> About this exercise
Within the listing below, locate all lines containing the word "induction". Copy each one.
═══ Supplied material
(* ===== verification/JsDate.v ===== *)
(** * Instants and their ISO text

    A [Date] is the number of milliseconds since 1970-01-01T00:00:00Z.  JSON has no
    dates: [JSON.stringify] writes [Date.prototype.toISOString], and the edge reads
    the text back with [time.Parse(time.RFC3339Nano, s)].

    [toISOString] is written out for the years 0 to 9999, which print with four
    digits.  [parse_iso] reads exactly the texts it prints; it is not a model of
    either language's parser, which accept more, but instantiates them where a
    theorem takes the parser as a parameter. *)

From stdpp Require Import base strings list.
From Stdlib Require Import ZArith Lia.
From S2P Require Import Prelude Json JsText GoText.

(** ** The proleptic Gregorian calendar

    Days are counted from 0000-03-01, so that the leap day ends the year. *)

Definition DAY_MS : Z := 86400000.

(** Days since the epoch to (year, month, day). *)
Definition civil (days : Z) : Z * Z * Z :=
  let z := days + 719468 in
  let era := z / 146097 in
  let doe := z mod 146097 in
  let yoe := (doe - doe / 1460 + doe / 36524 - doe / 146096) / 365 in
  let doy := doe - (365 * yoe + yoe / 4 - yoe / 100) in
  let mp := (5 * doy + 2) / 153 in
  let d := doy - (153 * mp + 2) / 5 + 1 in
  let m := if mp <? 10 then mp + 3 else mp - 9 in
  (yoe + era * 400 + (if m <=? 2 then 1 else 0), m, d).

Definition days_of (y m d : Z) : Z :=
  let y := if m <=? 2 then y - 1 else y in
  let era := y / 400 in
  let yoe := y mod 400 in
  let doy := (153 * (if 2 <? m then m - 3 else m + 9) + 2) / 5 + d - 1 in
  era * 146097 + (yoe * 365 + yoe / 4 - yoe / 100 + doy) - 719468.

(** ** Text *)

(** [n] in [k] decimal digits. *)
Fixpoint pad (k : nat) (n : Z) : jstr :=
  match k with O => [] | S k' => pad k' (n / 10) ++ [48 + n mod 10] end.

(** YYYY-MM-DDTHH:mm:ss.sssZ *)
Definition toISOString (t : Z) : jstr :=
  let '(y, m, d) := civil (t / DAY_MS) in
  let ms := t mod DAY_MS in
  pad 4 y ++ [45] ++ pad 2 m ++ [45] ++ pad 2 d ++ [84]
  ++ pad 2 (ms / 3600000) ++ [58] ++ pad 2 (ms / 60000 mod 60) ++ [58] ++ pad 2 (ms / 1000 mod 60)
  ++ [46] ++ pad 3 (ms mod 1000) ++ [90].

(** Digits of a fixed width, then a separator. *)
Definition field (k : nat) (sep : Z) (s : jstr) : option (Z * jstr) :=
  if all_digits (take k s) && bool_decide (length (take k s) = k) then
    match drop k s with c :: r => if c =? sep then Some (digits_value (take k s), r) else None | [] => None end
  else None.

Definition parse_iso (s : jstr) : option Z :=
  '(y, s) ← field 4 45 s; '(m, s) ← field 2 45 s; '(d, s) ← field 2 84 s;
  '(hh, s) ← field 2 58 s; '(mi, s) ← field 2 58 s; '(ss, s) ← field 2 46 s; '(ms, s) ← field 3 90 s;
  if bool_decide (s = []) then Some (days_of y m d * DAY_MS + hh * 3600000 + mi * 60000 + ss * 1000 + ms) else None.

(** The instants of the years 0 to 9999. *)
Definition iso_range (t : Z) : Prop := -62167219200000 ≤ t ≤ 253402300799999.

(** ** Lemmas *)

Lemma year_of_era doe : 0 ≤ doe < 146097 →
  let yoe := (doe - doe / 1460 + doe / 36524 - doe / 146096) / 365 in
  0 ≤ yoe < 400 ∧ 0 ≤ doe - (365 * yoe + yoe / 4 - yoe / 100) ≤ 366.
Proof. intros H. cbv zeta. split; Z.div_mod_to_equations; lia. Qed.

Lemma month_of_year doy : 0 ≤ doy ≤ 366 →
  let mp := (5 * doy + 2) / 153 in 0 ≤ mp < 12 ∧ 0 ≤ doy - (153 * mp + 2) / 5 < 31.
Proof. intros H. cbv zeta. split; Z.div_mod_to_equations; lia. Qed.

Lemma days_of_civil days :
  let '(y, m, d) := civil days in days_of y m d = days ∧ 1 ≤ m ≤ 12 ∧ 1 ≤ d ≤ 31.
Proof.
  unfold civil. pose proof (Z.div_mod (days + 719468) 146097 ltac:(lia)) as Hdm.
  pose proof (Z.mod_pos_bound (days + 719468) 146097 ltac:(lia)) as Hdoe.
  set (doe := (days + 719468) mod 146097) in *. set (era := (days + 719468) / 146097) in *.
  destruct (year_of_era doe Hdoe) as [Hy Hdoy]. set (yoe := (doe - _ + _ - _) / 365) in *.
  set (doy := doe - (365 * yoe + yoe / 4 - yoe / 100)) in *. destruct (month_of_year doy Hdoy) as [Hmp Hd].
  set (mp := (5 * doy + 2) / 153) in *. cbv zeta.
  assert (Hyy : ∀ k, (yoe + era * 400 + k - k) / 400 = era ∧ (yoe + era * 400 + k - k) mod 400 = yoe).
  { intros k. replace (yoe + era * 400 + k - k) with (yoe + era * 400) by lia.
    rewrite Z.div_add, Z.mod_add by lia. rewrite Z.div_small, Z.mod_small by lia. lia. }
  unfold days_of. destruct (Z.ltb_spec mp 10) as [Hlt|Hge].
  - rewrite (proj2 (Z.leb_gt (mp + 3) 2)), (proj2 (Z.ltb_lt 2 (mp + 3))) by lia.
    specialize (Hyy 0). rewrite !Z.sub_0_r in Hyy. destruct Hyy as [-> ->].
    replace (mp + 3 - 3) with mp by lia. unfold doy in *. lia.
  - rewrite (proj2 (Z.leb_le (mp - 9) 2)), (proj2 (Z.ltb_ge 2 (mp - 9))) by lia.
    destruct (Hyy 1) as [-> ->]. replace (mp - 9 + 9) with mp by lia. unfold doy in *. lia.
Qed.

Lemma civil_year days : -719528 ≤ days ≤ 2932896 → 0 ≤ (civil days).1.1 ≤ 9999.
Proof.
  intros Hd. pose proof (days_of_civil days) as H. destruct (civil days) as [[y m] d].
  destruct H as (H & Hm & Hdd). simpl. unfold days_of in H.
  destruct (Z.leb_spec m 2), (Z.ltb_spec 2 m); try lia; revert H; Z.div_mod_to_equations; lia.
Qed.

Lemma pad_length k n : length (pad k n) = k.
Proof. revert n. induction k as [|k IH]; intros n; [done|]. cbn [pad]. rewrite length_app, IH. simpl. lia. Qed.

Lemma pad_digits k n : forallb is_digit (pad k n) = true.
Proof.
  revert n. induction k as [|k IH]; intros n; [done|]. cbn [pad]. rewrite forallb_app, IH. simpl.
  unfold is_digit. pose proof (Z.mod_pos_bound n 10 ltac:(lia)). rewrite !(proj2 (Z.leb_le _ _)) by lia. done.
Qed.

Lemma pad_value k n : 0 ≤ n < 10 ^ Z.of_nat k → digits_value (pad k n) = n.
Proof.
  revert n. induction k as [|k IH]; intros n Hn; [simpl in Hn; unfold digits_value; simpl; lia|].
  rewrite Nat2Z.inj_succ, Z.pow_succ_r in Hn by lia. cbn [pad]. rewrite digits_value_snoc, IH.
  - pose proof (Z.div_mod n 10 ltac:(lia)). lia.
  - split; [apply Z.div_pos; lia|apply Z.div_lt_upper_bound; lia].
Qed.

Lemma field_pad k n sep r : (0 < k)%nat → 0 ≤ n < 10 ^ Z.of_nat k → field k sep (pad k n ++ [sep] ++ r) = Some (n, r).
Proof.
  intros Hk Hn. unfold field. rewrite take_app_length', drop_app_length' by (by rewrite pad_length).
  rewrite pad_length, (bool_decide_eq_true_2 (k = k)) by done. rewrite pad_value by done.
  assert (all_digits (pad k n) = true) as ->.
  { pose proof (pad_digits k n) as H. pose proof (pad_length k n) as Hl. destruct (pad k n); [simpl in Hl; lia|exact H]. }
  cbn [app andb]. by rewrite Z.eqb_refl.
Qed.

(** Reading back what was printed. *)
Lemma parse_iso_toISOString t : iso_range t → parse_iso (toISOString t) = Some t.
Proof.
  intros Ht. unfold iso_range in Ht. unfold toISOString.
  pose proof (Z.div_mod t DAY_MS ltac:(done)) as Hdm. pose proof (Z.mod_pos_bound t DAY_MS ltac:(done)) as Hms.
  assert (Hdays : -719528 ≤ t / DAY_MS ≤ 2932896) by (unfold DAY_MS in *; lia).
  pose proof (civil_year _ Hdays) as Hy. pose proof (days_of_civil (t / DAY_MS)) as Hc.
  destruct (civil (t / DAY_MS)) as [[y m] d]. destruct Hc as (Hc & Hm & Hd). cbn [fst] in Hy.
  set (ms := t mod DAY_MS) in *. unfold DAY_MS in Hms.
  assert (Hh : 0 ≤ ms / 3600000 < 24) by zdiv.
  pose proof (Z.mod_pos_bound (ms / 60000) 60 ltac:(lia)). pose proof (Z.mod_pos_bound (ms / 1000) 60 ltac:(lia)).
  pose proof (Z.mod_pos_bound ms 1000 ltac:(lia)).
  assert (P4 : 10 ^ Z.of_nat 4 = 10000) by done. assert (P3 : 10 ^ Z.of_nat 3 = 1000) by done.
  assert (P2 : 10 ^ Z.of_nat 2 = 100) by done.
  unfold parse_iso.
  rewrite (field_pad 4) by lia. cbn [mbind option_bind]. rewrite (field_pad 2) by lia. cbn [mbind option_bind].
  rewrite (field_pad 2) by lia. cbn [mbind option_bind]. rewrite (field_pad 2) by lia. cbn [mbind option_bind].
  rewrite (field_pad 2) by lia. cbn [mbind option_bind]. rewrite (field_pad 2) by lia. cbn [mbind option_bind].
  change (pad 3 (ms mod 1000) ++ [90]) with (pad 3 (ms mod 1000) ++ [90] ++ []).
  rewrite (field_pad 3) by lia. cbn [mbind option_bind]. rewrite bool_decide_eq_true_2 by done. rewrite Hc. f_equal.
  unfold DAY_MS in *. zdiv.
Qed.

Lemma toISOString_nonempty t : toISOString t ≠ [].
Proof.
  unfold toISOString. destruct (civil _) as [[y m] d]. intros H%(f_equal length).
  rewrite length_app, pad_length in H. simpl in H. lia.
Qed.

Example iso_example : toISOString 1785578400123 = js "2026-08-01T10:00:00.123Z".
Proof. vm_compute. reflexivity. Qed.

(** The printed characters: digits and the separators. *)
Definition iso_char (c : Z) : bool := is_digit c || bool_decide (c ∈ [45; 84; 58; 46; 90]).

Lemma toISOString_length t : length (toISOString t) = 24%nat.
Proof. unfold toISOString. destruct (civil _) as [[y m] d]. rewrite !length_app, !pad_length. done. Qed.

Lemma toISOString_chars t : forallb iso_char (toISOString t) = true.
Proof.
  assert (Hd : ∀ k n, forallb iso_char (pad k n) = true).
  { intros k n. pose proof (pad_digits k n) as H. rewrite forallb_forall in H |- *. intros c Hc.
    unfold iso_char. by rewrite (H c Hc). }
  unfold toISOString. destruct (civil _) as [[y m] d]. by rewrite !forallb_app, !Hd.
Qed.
══════
> Exercise solution
Proof. revert n. induction k as [|k IH]; intros n; [done|]. cbn [pad]. rewrite length_app, IH. simpl. lia. Qed.
  revert n. induction k as [|k IH]; intros n; [done|]. cbn [pad]. rewrite forallb_app, IH. simpl.
  revert n. induction k as [|k IH]; intros n Hn; [simpl in Hn; unfold digits_value; simpl; lia|].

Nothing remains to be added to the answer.